TASK TO COMPLETE → Find and copy each line of the listing below that has the word "isUser" in it.
********************
(** Conversation 0 with ["Hi"] in it; then ["b"] sent at 1000 and ["c"]
    at 1100, both into that conversation, both replies still pending. *)
Definition twoSendsInFlight : World :=
  run [Send; Elapse 1000; Type_ (lit "b"); Send; Elapse 100;
       Type_ (lit "c"); Send]
      typedHi.

(** Conversation 0 active with a reply pending, then a second
    conversation started and created at 1500. *)
Definition newConversationInFlight : World :=
  run [Send; Elapse 1000; Type_ (lit "b"); Send; Elapse 500;
       NewConversation; Type_ (lit "n"); Send]
      typedHi.

(** ** Two properties the component does not have *)

(** Selection by id that silently fails, read as a property of
    [selectConversation]: selecting a conversation whose id no stored
    conversation has leaves the active conversation as it was. *)
Definition selectAbsentIsNoop (conversation : Conversation) (w : World) : Prop :=
  (forall c, c ∈ conversations (app w) -> id c <> id conversation) ->
  currentConversation (app (selectConversation conversation w))
  = currentConversation (app w).

(** A reply that lands on whatever is active when it fires: after a
    send, a switch to [other] and the second that the reply takes, the
    stored conversation with [other]'s id has gained the user message and
    the reply. *)
Definition replyFollowsActive (other : Conversation) (w : World) : Prop :=
  let draft := inputText (app w) in
  let w' := elapse 1000 (selectConversation other (handleSendMessage w)) in
  exists c,
    c ∈ conversations (app w') /\ id c = id other
    /\ messages c = messages other ++ [sentMessage draft; echoMessage draft].

(** ** The rest of the component: key presses and the view *)

(** Line 151: [onKeyPress] of the input box,
    [e.key === 'Enter' && handleSendMessage()]. *)
Definition onKeyPress (key : jsstring) (w : World) : World :=
  if decide (key = lit "Enter") then handleSendMessage w else w.

(** Lines 125-142: one row per message of the active conversation, or
    nothing when there is none ([currentConversation?.messages.map]).
    A row is kept by what the JSX computes: its [key], the class of the
    outer [div], the class of the bubble and the text shown. *)
Record MessageRow := mkMessageRow {
  rowKey : nat;
  rowClass : jsstring;
  bubbleClass : jsstring;
  bubbleText : jsstring
}.

Definition renderMessage (index : nat) (message : Message) : MessageRow :=
  {| rowKey := index;
     rowClass :=
       lit "mb-4 " ++ (if isUser message then lit "text-right" else lit "text-left");
     bubbleClass :=
       lit "inline-block p-2 rounded-lg "
       ++ (if isUser message then lit "bg-blue-500 text-white"
           else lit "bg-gray-300 text-black");
     bubbleText := text message |}.

Definition renderMessages (st : AppState) : list MessageRow :=
  match currentConversation st with
  | Some cur => imap renderMessage (messages cur)
  | None => []
  end.

(** Lines 180-191: one sidebar entry per stored conversation: its [key],
    its class, the title shown and the conversation its [onClick] hands
    to [selectConversation]. *)
Record SidebarEntry := mkSidebarEntry {
  entryKey : N;
  entryClass : jsstring;
  entryLabel : jsstring;
  entryClick : Conversation
}.

(** Line 185: [currentConversation?.id === conv.id]; [undefined] is
    equal to no number. *)
Definition isCurrent (st : AppState) (conv : Conversation) : bool :=
  match currentConversation st with
  | Some cur => id cur =? id conv
  | None => false
  end.

Definition renderEntry (st : AppState) (conv : Conversation) : SidebarEntry :=
  {| entryKey := id conv;
     entryClass :=
       lit "p-2 mb-2 rounded cursor-pointer flex items-center "
       ++ (if isCurrent st conv then lit "bg-blue-100" else lit "hover:bg-gray-300");
     entryLabel := title conv;
     entryClick := conv |}.

Definition renderSidebar (st : AppState) : list SidebarEntry :=
  renderEntry st <$> conversations st.

(** The class of a highlighted sidebar entry. *)
Definition highlightedClass : jsstring :=
  lit "p-2 mb-2 rounded cursor-pointer flex items-center bg-blue-100".

(** ** Further notions for the properties of whole runs *)

(** Message lists grown the way the handlers grow them: by a user
    message with a draft that passed the guard, or by such a message
    followed by its echo. *)
Inductive exchanges : list Message -> Prop :=
  | exchanges_nil : exchanges []
  | exchanges_user l draft :
      exchanges l -> blank draft = false ->
      exchanges (l ++ [sentMessage draft])
  | exchanges_echo l draft :
      exchanges l -> blank draft = false ->
      exchanges (l ++ [sentMessage draft; echoMessage draft]).

Definition stateExchanges (st : AppState) : Prop :=
  Forall (fun c => exchanges (messages c)) (conversations st)
  /\ forall c, currentConversation st = Some c -> exchanges (messages c).

Definition worldExchanges (w : World) : Prop :=
  stateExchanges (app w)
  /\ Forall (fun tm => stateExchanges (scope tm)
                       /\ newMessage tm = sentMessage (inputText (scope tm))
                       /\ blank (inputText (scope tm)) = false)
            (pending w).

(** Stored ids in ascending order, none later than time [t]. *)
Definition stateIds (t : N) (st : AppState) : Prop :=
  StronglySorted N.le (id <$> conversations st)
  /\ Forall (fun i => i <= t) (id <$> conversations st).

Definition worldIdsAt (t : N) (w : World) : Prop :=
  stateIds t (app w)
  /\ Forall (fun tm => stateIds t (scope tm)) (pending w).

(** [handleSendMessage] with the reading of [Date.now()] (line 71)
    given apart from the clock the timers run on: the wall clock can be
    set while the timers keep running. *)
Definition handleSendMessageAt (stamp : N) (w : World) : World :=
  let st := app w in
  if truthy (trim (inputText st)) then
    let newMessage := {| text := inputText st; isUser := true |} in
    let st1 :=
      match currentConversation st with
      | Some cur =>
          let updatedConversation := withMessages cur [newMessage] in
          setConversations
            (replaceById cur updatedConversation (conversations st))
            (setCurrentConversation (Some updatedConversation) st)
      | None =>
          let newConversation :=
            {| id := stamp;
               title := makeTitle (inputText st);
               messages := [newMessage] |} in
          setConversations
            (conversations st ++ [newConversation])
            (setCurrentConversation (Some newConversation) st)
      end in
    {| app := setInputText (lit "") st1;
       pending := pending w ++
                  [{| due := clock w + 1000; scope := st; newMessage := newMessage |}];
       clock := clock w;
       recognition := recognition w |}
  else w.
********************
WRITTEN RESPONSE →
       lit "mb-4 " ++ (if isUser message then lit "text-right" else lit "text-left");
       ++ (if isUser message then lit "bg-blue-500 text-white"
    let newMessage := {| text := inputText st; isUser := true |} in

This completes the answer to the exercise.